-- Opening Marker --

(* ===== verification/Proxy.v ===== *)
(** * The proxy: src/libdoh/src/lib.rs and upstream/mod.rs

    A client's query goes through [proxy]: it is rewritten, exchanged with
    the upstreams in the configured mode, and the reply's TTL and padding are
    computed.  Below it, [exchange_single] asks one upstream by UDP with TCP
    fallback, by TLS, or by HTTPS (DohClient.v).

    Sockets, streams and the clock are arguments.  A future that may be cut
    off by the timeout runs to its own outcome first; whether that is in time
    is an argument. *)

From S2P Require Import Prelude Bytes Net Dns Ecs RrTypes Msg Errors Upstream Bootstrap.
From S2P Require Import FastestIpCache FastestAddr.

Definition MIN_DNS_PACKET_LEN : Z := 17.
Definition UDP_TCP_RATIO : Z := 8.

(** The settings of [Globals] the proxy reads. *)
Record Globals := {
  local_bind_address : SocketAddr;
  upstreams : list Upstream.t;
  upstream_mode : UpstreamMode.t;
  max_clients : Z;
  timeout : Duration;
  min_ttl : Z;
  max_ttl : Z;
  err_ttl : Z;
  enable_ecs : bool;
  ecs_prefix_v4 : Z;
  ecs_prefix_v6 : Z
}.

Record DnsResponse := {
  resp_packet : bytes;
  resp_ttl : Z;
  resp_query_stats : QueryStatistics
}.

(** ** Timeouts *)
Definition run_with_timeout {T : Type} (globals : Globals) (in_time : bool)
    (fut : outcome DoHError.t T) : outcome DoHError.t T :=
  if timeout globals =? 0 then fut
  else
    match fut with
    | Panic => Panic
    | Diverge => Err DoHError.UpstreamTimeout
    | r => if in_time then r else Err DoHError.UpstreamTimeout
    end.

(** ** Streams *)

(** A connected stream: the errors of the calls on it, what has been written,
    and what there is to read, then an error or nothing. *)
Record stream := {
  nodelay_error : option io_error;
  write_errors : list (option io_error);
  flush_error : option io_error;
  sent : bytes;
  incoming : bytes;
  at_end : option io_error
}.

Abbreviation on_stream A := (mutates stream DoHError.t A).

Definition set_nodelay : on_stream unit := fun s => (io_result (nodelay_error s), s).

Definition write_all (data : bytes) : on_stream unit := fun s =>
  let s' := {| nodelay_error := nodelay_error s; write_errors := tail (write_errors s);
               flush_error := flush_error s; sent := sent s ++ data; incoming := incoming s;
               at_end := at_end s |} in
  match head (write_errors s) with
  | Some (Some e) => (Err (DoHError.Io e), s)
  | _ => (Ok tt, s')
  end.

Definition flush : on_stream unit := fun s => (io_result (flush_error s), s).

Definition read_exact (n : Z) : on_stream bytes := fun s =>
  if n <=? len (incoming s) then
    (Ok (firstn (Z.to_nat n) (incoming s)),
     {| nodelay_error := nodelay_error s; write_errors := write_errors s;
        flush_error := flush_error s; sent := sent s;
        incoming := skipn (Z.to_nat n) (incoming s); at_end := at_end s |})
  else
    match at_end s with
    | Some e => (Err (DoHError.Io e), s)
    | None => (Diverge, s)
    end.

Section proxy.
Context `{BO : ByteOrder}.

(** The part both stream exchanges share: the query with its length, then
    the length and the packet of the reply. *)
Definition frame_exchange (query : bytes) : on_stream bytes :=
  binlen ← lift (write_u16_in (repeat x00 2) 0 2 (as_u16 (len query)));
  write_all binlen;;
  write_all query;;
  flush;;
  binlen ← read_exact 2;
  packet_len ← lift (read_u16_in binlen 0 2);
  if negb ((MIN_DNS_PACKET_LEN <=? packet_len) && (packet_len <=? MAX_DNS_RESPONSE_LEN))
  then lift (Err DoHError.UpstreamIssue)
  else read_exact packet_len.

Definition dns_exchange_over_stream (query : bytes) : on_stream bytes :=
  if u16_max <? len query then lift (Err DoHError.TooLarge) else frame_exchange query.

(** ** UDP and TCP *)

(** What the network does to the UDP socket of an exchange: [recv_from] gives
    the datagram and its source. *)
Inductive datagram_from :=
  | DatagramFrom (d : bytes) (source : SocketAddr)
  | FromError (e : io_error)
  | FromNobody.
Record UdpEndpoint := {
  ep_bind : SocketAddr -> option io_error;
  ep_send_to : bytes -> SocketAddr -> option io_error;
  ep_recv_from : bytes -> datagram_from
}.

(** [recv_from] into a buffer of [MAX_DNS_RESPONSE_LEN] octets *)
Definition recv_from (a : datagram_from) : outcome DoHError.t (bytes * SocketAddr) :=
  match a with
  | DatagramFrom d source => Ok (truncate d MAX_DNS_RESPONSE_LEN, source)
  | FromError e => Err (DoHError.Io e)
  | FromNobody => Diverge
  end.

(** [connect_tcp_with_local_bind(..).await.map_err(DoHError::Io)] *)
Definition connect_stream (globals : Globals) (server_address : SocketAddr) (socket : TcpSocket)
    : outcome DoHError.t unit :=
  map_err DoHError.Io (connect_tcp_with_local_bind (local_bind_address globals) server_address socket).

(** [clients_count] is the number of clients when it is read; [tcp] the
    stream a connection gives. *)
Definition proxy_dns_udp_tcp (globals : Globals) (query : bytes) (server_address : SocketAddr)
    (udp : UdpEndpoint) (clients_count : Z) (socket : TcpSocket) (tcp : stream)
    : outcome DoHError.t bytes :=
  _ ← io_result (ep_bind udp (local_bind_address globals));
  _ ← io_result (ep_send_to udp query server_address);
  '(packet, response_server_address) ← recv_from (ep_recv_from udp query);
  if (len packet <? MIN_DNS_PACKET_LEN) || negb (bool_decide (server_address = response_server_address))
  then Err DoHError.UpstreamIssue
  else
    truncated ← map_err (fun _ => DoHError.InvalidData) (is_truncated packet);
    if truncated : bool then
      if (UDP_TCP_RATIO <=? max_clients globals)
         && (max_clients globals / UDP_TCP_RATIO <=? clients_count)
      then Err DoHError.TooManyTcpSessions
      else
        _ ← connect_stream globals server_address socket;
        fst ((set_nodelay;; frame_exchange query) tcp)
    else Ok packet.

(** ** TLS *)

(** One address of a DoT upstream: its TCP socket, and the stream the TLS
    handshake gives, if it succeeds. *)
Record DotPeer := {
  dot_addr : SocketAddr;
  dot_socket : TcpSocket;
  dot_nodelay : option io_error;
  dot_handshake : option stream
}.

(** [DOT_TLS_CONFIG]: a cell that is set once, for all tasks.  The platform's
    verifier may be missing; another task may set the cell meanwhile. *)
Definition cell_set {A : Type} (cell : option A) (x : A) : option A :=
  match cell with Some _ => cell | None => Some x end.

Definition dot_tls_config {Config : Type} (platform_verifier set_meanwhile : option Config) (cell : option Config)
    : outcome DoHError.t Config * option Config :=
  match cell with
  | Some config => (Ok config, cell)
  | None =>
      match platform_verifier with
      | None => (Err DoHError.UpstreamIssue, cell)
      | Some config =>
          let cell := cell_set set_meanwhile config in
          (or_panic cell, cell)
      end
  end.

Fixpoint dot_loop (globals : Globals) (query : bytes) (peers : list DotPeer)
    (last_err : option DoHError.t) : outcome DoHError.t bytes :=
  match peers with
  | [] => Err (default DoHError.UpstreamIssue last_err)
  | peer :: peers =>
      match connect_tcp_with_local_bind (local_bind_address globals) (dot_addr peer) (dot_socket peer) with
      | Ok _ =>
          match dot_nodelay peer with
          | Some e => dot_loop globals query peers (Some (DoHError.Io e))
          | None =>
              match dot_handshake peer with
              | None => dot_loop globals query peers (Some DoHError.UpstreamIssue)
              | Some tls_stream => fst (dns_exchange_over_stream query tls_stream)
              end
          end
      | Err e => dot_loop globals query peers (Some (DoHError.Io e))
      | Panic => Panic
      | Diverge => Diverge
      end
  end.

(** [server_name_ok]: the host is a valid server name; [tls_config_ok]: the
    platform verifier is available; [resolve]: [resolve_upstream_addrs] for
    the upstream, with the peer of each address. *)
Definition proxy_dot (globals : Globals) (query : bytes) (server_name_ok tls_config_ok : bool)
    (resolve : outcome DoHError.t (list DotPeer)) : outcome DoHError.t bytes :=
  ensure server_name_ok DoHError.UpstreamIssue;;
  ensure tls_config_ok DoHError.UpstreamIssue;;
  peers ← resolve;
  dot_loop globals query peers None.

(** ** One upstream *)
Section exchange_single.
(** The transports, run to their outcome, and whether that is in time. *)
Context (ask_dns : bytes -> SocketAddr -> outcome DoHError.t bytes).
Context (ask_doh : bytes -> DohUpstream -> outcome DoHError.t bytes).
Context (ask_dot : bytes -> DotUpstream -> outcome DoHError.t bytes).
Context (in_time : Upstream.t -> bool).

Definition exchange_single (globals : Globals) (query : bytes) (upstream : Upstream.t)
    : outcome DoHError.t bytes :=
  match upstream with
  | Upstream.Dns server_address =>
      run_with_timeout globals (in_time upstream) (ask_dns query server_address)
  | Upstream.Doh doh_upstream => ask_doh query doh_upstream
  | Upstream.Dot dot_upstream =>
      run_with_timeout globals (in_time upstream) (ask_dot query dot_upstream)
  end.
End exchange_single.

(** ** The exchange *)

(** The state the queries share. *)
Record shared := {
  upstream_rtt_stats : rtt_stats;
  fastest_ip_cache : FastestIpCache.t
}.

(** What is open about one exchange: the random numbers of the load balancer,
    the order of the tasks' messages, and the arguments of the
    fastest-address mode. *)
Record schedule := {
  randoms : nat -> F64.f64;
  rx : channel;
  hash_order : list IpAddr -> list IpAddr;
  clock : nat -> Z;
  others : nat -> FastestIpCache.t -> FastestIpCache.t;
  pings_in_time : list (IpAddr * Z) -> list PingResult
}.

(** Run a mode on its part of the shared state. *)
Definition on_rtt_stats {A} (m : mutates rtt_stats Empty_set A) : mutates shared Empty_set A := fun s =>
  let '(r, stats) := m (upstream_rtt_stats s) in
  (r, {| upstream_rtt_stats := stats; fastest_ip_cache := fastest_ip_cache s |}).
Definition on_ip_cache {A} (m : mutates FastestIpCache.t Empty_set A) : mutates shared Empty_set A :=
  fun s =>
  let '(r, c) := m (fastest_ip_cache s) in
  (r, {| upstream_rtt_stats := upstream_rtt_stats s; fastest_ip_cache := c |}).

Section exchange.
Context (ask_single : bytes -> Upstream.t -> outcome DoHError.t bytes) (elapsed : nat -> Duration).
Context (sched : schedule).

Definition load_balanced (query : bytes) (ups : list Upstream.t) : mutates shared Empty_set ExchangeOutcome :=
  on_rtt_stats (exchange_load_balance ask_single elapsed (randoms sched) query ups).

Definition exchange (globals : Globals) (query : bytes) : mutates shared Empty_set ExchangeOutcome :=
  match upstreams globals with
  | [] => mret {| packet := inl DoHError.UpstreamIssue; query_stats := QueryStatistics_default |}
  | ups =>
      match upstream_mode globals with
      | UpstreamMode.Parallel => lift (exchange_parallel ask_single elapsed (rx sched) query ups)
      | UpstreamMode.FastestAddr =>
          qtype ← lift (plain (query_qtype query));
          match qtype with
          | Some RrType.A | Some RrType.AAAA =>
              on_ip_cache (exchange_fastest_addr ask_single elapsed (rx sched) (hash_order sched)
                (clock sched) (others sched) (pings_in_time sched) query ups)
          | _ => load_balanced query ups
          end
      | UpstreamMode.LoadBalance => load_balanced query ups
      end
  end.
End exchange.

(** ** The client's query *)

(** A call whose error is ignored, on a buffer it may have changed. *)
Definition ignore_error {S E A : Type} (m : mutates S E A) (s : S) : outcome DoHError.t S :=
  match m s with
  | (Ok _, s') => Ok s'
  | (Err _, s') => Ok s'
  | (Panic, _) => Panic
  | (Diverge, _) => Diverge
  end.

(** The query as it is sent to the upstreams. *)
Definition upstream_query (globals : Globals) (client_ip : option IpAddr) (query : bytes)
    : outcome DoHError.t bytes :=
  query ← ignore_error (set_edns_max_payload_size MAX_DNS_RESPONSE_LEN) query;
  match enable_ecs globals, client_ip with
  | true, Some client_ip =>
      ignore_error (add_ecs_to_packet client_ip (ecs_prefix_v4 globals) (ecs_prefix_v6 globals)) query
  | _, _ => Ok query
  end.

(** The TTL the answer is given. *)
Definition response_ttl (globals : Globals) (packet : bytes) : outcome DoHError.t Z :=
  recoverable ← map_err (fun _ => DoHError.InvalidData) (is_recoverable_error packet);
  if recoverable : bool then Ok (err_ttl globals)
  else
    map_err (fun _ => DoHError.UpstreamIssue)
      (Dns.min_ttl packet (min_ttl globals) (max_ttl globals) (err_ttl globals)).

(** Code that handles its errors, inside code that returns them. *)
Definition never_err {S A : Type} (m : mutates S Empty_set A) : mutates S DoHError.t A := fun s =>
  match m s with
  | (Ok a, s) => (Ok a, s)
  | (Err e, _) => match e : Empty_set with end
  | (Panic, s) => (Panic, s)
  | (Diverge, s) => (Diverge, s)
  end.

Definition proxy (globals : Globals)
    (exchange : bytes -> mutates shared Empty_set ExchangeOutcome) (query : bytes)
    (client_ip : option IpAddr) : mutates shared DoHError.t DnsResponse :=
  if len query <? MIN_DNS_PACKET_LEN then lift (Err DoHError.Incomplete)
  else
    query ← lift (upstream_query globals client_ip query);
    outcome ← never_err (exchange query);
    packet ← lift (match packet outcome with inr packet => Ok packet | inl e => Err e end);
    ttl ← lift (response_ttl globals packet);
    packet ← lift (ignore_error add_edns_padding packet);
    mret {| resp_packet := packet; resp_ttl := ttl; resp_query_stats := query_stats outcome |}.
End proxy.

-- Closing Marker --

Only lines that include "sent" belong in the answer; copy all of them from the listing.

  sent : bytes;
               flush_error := flush_error s; sent := sent s ++ data; incoming := incoming s;
        flush_error := flush_error s; sent := sent s;
(** The query as it is sent to the upstreams. *)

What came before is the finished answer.